Location: Crop Improvement and Protection ResearchTitle: Mitochondrial Genomics: A systematic method for development of loci for diagnostics, taxonomy, phylogenetics and metagenomic studies Author
Submitted to: International Congress of Plant Pathology Abstracts and Proceedings
Publication Type: Abstract Only
Publication Acceptance Date: 3/26/2018
Publication Date: 7/28/2018
Citation: Martin, F.N. 2018. Mitochondrial Genomics: A systematic method for development of loci for diagnostics, taxonomy, phylogenetics and metagenomic studies. International Congress of Plant Pathology, 6th International Oomycetes Workshop: Phytophthora, Pythium, Downy Mildews and Related Genera, July 28, 2018, Boston, Massachusetts. Interpretive Summary: Oomycetes are a group of fungal like organisms that are important plant pathogens and can be difficult to identify due to overlapping morphological features. In an effort to develop a systematic approach for designing amplification primers that can be used on a wide range of taxa as well as diagnostic assays for pathogen detection, the mitochondrial genomes for a wide range of taxa have been assembled. Comparative genomics is providing insight to how the genomes evolve and a dataset useful for the systematic development of primers and probes. The results of this work provides a resource for other researchers and regulatory personnel.

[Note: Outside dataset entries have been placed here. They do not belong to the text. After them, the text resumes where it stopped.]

(* ===== verification/CircuitFrame.v ===== *)
(** * CircuitFrame: what the operations of a circuit leave alone

    Most operations of a circuit change its cryptographic state, its hops and its streams and have
    nothing to do with its place in a multi-path tunnel.  For every relation on the state that such
    changes keep, the operations built from them keep it when the few that touch the conflux state
    do.  The numbering of received messages and that of sent ones are two such relations. *)

From S2P Require Import Prelude StateM Bytes Codec RelayMsg RelayCell Sendme RelayCrypt Cwnd Rtt.
From S2P Require Import Vegas Congestion FlowCtrl PollSet StreamMap ConfluxMsg HopSettings.
From S2P Require Import CircHop Circuit.

(** A handler of meta-cells leaves the identity of the circuit and its conflux state alone. *)
Class MetaFrame (MH Lo Li P : Type) `{!MetaCellHandler MH Lo Li P} : Prop :=
  meta_frame first msg (mh mh' : MH) (c c' : Circuit Lo Li P) st st' d :
    meta_handle_msg first msg mh c st = Ok (mh', c', st', d) →
    ci_unique_id c' = ci_unique_id c ∧ ci_conflux_handler c' = ci_conflux_handler c.

Section circuit_frame.
Context {Lo Li P MH F : Type}.
Context `{!OutboundClientLayer Lo, !InboundClientLayer Li, !MetaCellHandler MH Lo Li P}.
Context `{!MetaFrame MH Lo Li P, !IncomingStreamRequestFilter F}.
#[local] Abbreviation W := (World (Lo:=Lo) (Li:=Li) (P:=P) (MH:=MH) (F:=F)).
#[local] Abbreviation CM := (M (Lo:=Lo) (Li:=Li) (P:=P) (MH:=MH) (F:=F)).

(** A change that has nothing to do with the tunnel. *)
Definition quiet (w w' : W) : Prop :=
  ci_unique_id w'.1 = ci_unique_id w.1 ∧ ci_conflux_handler w'.1 = ci_conflux_handler w.1 ∧
  sh_last_seq_delivered w'.2 = sh_last_seq_delivered w.2 ∧ sh_history w'.2 = sh_history w.2.

Class Quiet (R : relation W) : Prop := {
  #[global] quiet_preorder :: PreOrder R;
  quiet_sub w w' : quiet w w' → R w w' }.

Context {R : relation W} `{!Quiet R}.
#[local] Abbreviation Frame m := (Keeps R m).

Lemma frame_modify (f : W → W) : (∀ w, quiet w (f w)) → Keeps (E:=ProtoError) R (modify f).
Proof. intros Hf w. apply quiet_sub, Hf. Qed.

#[export] Instance frame_draw : Frame draw.
Proof. intros [c sh]. by apply quiet_sub. Qed.

#[export] Instance frame_with_hop {A} e hop (f : CircHop → Streams → res ProtoError (CircHop * Streams * A)) :
  Frame (with_hop e hop f).
Proof.
  intros [c sh]. unfold with_hop. apply quiet_sub. destruct (ci_hops c !! hop); [|done].
  by destruct (f _ _) as [[[??]?]|?|].
Qed.

#[export] Instance frame_encode fmt hop early msg : Frame (encode_relay_cell fmt hop early msg).
Proof.
  unfold encode_relay_cell. apply keeps_bind; [apply _|intros rng]. apply keeps_bind; [apply _|intros body].
  apply keeps_bind; [apply keeps_zoom_res; intros ls [c sh]; by apply quiet_sub|intros [??]]. apply _.
Qed.

#[export] Instance frame_send_msg msg : Frame (send_msg msg).
Proof. by apply frame_modify. Qed.

#[export] Instance frame_send_relay_cell now msg :
  (∀ hop, Frame (note_sent hop (sr_cell msg))) → Frame (send_relay_cell now msg).
Proof.
  intros Hsent. unfold send_relay_cell. cbv zeta. apply keeps_bind; [apply _|intros pending].
  apply keeps_if; [apply _|].
  apply keeps_bind; [apply _|intros hop]. apply keeps_bind; [apply _|intros []].
  apply keeps_bind; [repeat case_match; apply _|intros []].
  apply keeps_bind; [apply _|intros circhop]. apply keeps_bind; [apply _|intros [[cmd body] tag]].
  apply _.
Qed.

#[export] Instance frame_begin_conflux_link hop cell now :
  (∀ hop, Frame (note_sent hop cell)) → Frame (if_conflux (note_link_sent now)) →
  Frame (begin_conflux_link hop cell now).
Proof.
  intros ??. unfold begin_conflux_link. apply keeps_bind; [apply _|intros [h|]]; [|apply _].
  apply keeps_bind; [apply _|intros []]. apply keeps_bind; [apply _|intros [h'|]]; apply _.
Qed.

#[export] Instance frame_begin_stream hop_num message checker : Frame (begin_stream hop_num message checker).
Proof. apply frame_with_hop. Qed.

#[export] Instance frame_close_stream now hop_num sid behav reason expiry :
  (∀ hop cell, Frame (note_sent hop cell)) → Frame (close_stream now hop_num sid behav reason expiry).
Proof.
  intros Hsent. unfold close_stream. apply keeps_bind; [apply _|intros c].
  destruct (ci_hops c !! hop_num); [|apply _].
  apply keeps_bind; [apply _|intros x]. apply keeps_bind; [apply _|intros [cell|]]; apply _.
Qed.

#[export] Instance frame_decode cmd body : Frame (decode_relay_cell cmd body).
Proof.
  unfold decode_relay_cell.
  apply keeps_bind; [apply keeps_zoom_res; intros ls [c sh]; by apply quiet_sub|].
  intros [b [hopnum tag]]. apply _.
Qed.

#[export] Instance frame_incoming env msg stream_id hop_num leg :
  Frame (handle_incoming_stream_request env msg stream_id hop_num leg).
Proof.
  unfold handle_incoming_stream_request. apply keeps_bind; [apply _|intros hs].
  destruct (incoming_stream_req_handler hs); [|apply _].
  apply keeps_bind; [apply _|intros e]. apply keeps_if; [apply _|].
  apply keeps_bind; [apply _|intros [checker stat]]. cbv zeta.
  apply keeps_bind; [by apply frame_modify|intros []]. apply keeps_bind; [apply _|intros hop].
  apply keeps_if; [apply _|]. do 4 (apply keeps_bind; [apply _|intros ?]).
  apply keeps_bind; [apply _|intros [filter disp]]. apply keeps_bind; [by apply frame_modify|intros []].
  destruct disp; [|apply _..]. do 2 (apply keeps_bind; [apply _|intros ?]).
  destruct (ih_queue _); [|apply _..]. apply keeps_bind; [by apply frame_modify|apply _].
Qed.

#[export] Instance frame_run_meta env handler msg : Frame (run_meta_handler env handler msg).
Proof.
  intros [c sh]. apply quiet_sub. unfold run_meta_handler.
  destruct (meta_handle_msg _ _ _ _ _) as [[[[mh c'] st'] d]|e|] eqn:Hm; [|done..].
  apply meta_frame in Hm as [Hid Hc]. by destruct d.
Qed.

#[export] Instance frame_meta_cell env hopnum msg :
  Frame (circ_handle_conflux_msg env hopnum msg) → Frame (handle_meta_cell env hopnum msg).
Proof.
  intros Hc. unfold handle_meta_cell. apply keeps_bind; [apply _|intros cmd].
  do 4 (apply keeps_if; [apply _|]). apply keeps_bind; [apply _|intros c]. apply keeps_if; [apply _|].
  apply keeps_bind; [apply _|intros hs]. destruct (meta_handler hs); [|apply _].
  case_decide; [|apply _]. apply keeps_bind; [by apply frame_modify|apply _].
Qed.

#[export] Instance frame_sendme now hopnum msg signals : Frame (handle_sendme now hopnum msg signals).
Proof. unfold handle_sendme. apply _. Qed.

(** ** Receiving *)

(** The rest of [handle_in_order_relay_msg], after the number is counted. *)
Definition handle_counted (env : Env) (hopnum leg : nat) (ctw : bool) (sid : Z) (msg : UnparsedRelayMsg) :
    CM (option CircuitCmd) :=
  path ← gets (λ w, ci_path w.1);
  let nonexistent_hop_err := CircProto "Cell from nonexistent hop!" in
  _ ← get_hop nonexistent_hop_err hopnum;
  _ ← lift (ok_or (path !! hopnum) nonexistent_hop_err);
  is_request ← update_streams nonexistent_hop_err hopnum (hop_handle_msg ctw sid msg (ev_now env));
  if is_request : bool then handle_incoming_stream_request env msg sid hopnum leg
  else
    xoff ← update_streams nonexistent_hop_err hopnum (hop_maybe_send_xoff sid (ev_buffered env sid));
    match xoff with
    | Some cell => mret (Some (CmdSend (mkSend (Some hopnum) false (mkOuter (Some sid) (AXoff cell)))))
    | None => mret None
    end.

#[export] Instance frame_handle_counted env hopnum leg ctw sid msg :
  Frame (handle_counted env hopnum leg ctw sid msg).
Proof.
  unfold handle_counted. cbv zeta. do 4 (apply keeps_bind; [apply _|intros ?]). apply keeps_if; [apply _|].
  apply keeps_bind; [apply _|intros [x|]]; apply _.
Qed.

#[export] Instance frame_in_order env hopnum leg ctw sid msg :
  Frame (note_delivered msg) → Frame (handle_in_order_relay_msg env hopnum leg ctw sid msg).
Proof. intros Hd. apply keeps_bind; [done|intros []]. apply frame_handle_counted. Qed.

#[export] Instance frame_relay_msg env hopnum leg ctw msg :
  (∀ msg, Frame (note_delivered msg)) → (∀ sid, Frame (conflux_action hopnum ctw sid msg)) →
  Frame (circ_handle_conflux_msg env hopnum msg) → Frame (handle_relay_msg env hopnum leg ctw msg).
Proof.
  intros ???. unfold handle_relay_msg. apply keeps_bind; [apply _|intros [sid|]]; [|apply _].
  apply keeps_bind; [apply _|intros [m|m]]; apply _.
Qed.

#[export] Instance frame_relay_msgs env hopnum leg ctw msgs cmds :
  (∀ msg, Frame (handle_relay_msg env hopnum leg ctw msg)) →
  Frame (handle_relay_msgs env hopnum leg ctw msgs cmds).
Proof.
  intros Hm. revert cmds. induction msgs as [|msg msgs IH]; intros cmds; simpl; [apply _|].
  apply keeps_bind; [apply _|intros [cmd|]]; [|apply _]. destruct cmd; apply _.
Qed.

#[export] Instance frame_cell env leg cell :
  (∀ hopnum ctw msg, Frame (handle_relay_msg env hopnum leg ctw msg)) → Frame (handle_cell env leg cell).
Proof.
  intros Hm. destruct cell as [body|]; [|apply _]. simpl. unfold handle_relay_cell.
  apply keeps_bind; [apply _|intros [[hopnum tag] res]].
  do 6 (apply keeps_bind; [apply _|intros ?]). apply _.
Qed.
End circuit_frame.

Lemma in_order_eq {Lo Li P MH F} `{!MetaCellHandler MH Lo Li P, !IncomingStreamRequestFilter F}
    env hopnum leg ctw sid msg (w : World (Lo:=Lo) (Li:=Li) (P:=P) (MH:=MH) (F:=F)) :
  handle_in_order_relay_msg env hopnum leg ctw sid msg w =
  (note_delivered msg ≫= λ _, handle_counted env hopnum leg ctw sid msg) w.
Proof. done. Qed.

Technical Abstract: Having a systematic approach for designing amplification primers for loci that are useful for taxonomic, phylogenetic, population, and metagenomic studies, as well as diagnostic assays, would enhance Oomycete research opportunities. To address this opportunity, the mitochondrial genomes of over 550 isolates representing 155 taxa for a range of Oomycetes were assembled and comparative genomics conducted. Gene order differences relative to plant and Eumycotan fungi are useful for development of specific primers for amplification of loci from a wide range of taxa (including downy mildews) and design of diagnostic assays. A single assay capable of detecting Phytophthora at a genus and species-specific level was developed with taxon specific markers validated for 50 species and the sequence data indicating species-specific TaqMan probes could be developed for 89% of the genus. Similar types of assays are in development for Pythium, Aphanomyces and several downy mildews. Unique putative open reading frames also are useful for design of species-specific diagnostic assays for detection and quantification. Polymorphic regions of the genome have also been useful for identification of loci to characterize mitochondrial haplotypes for population studies.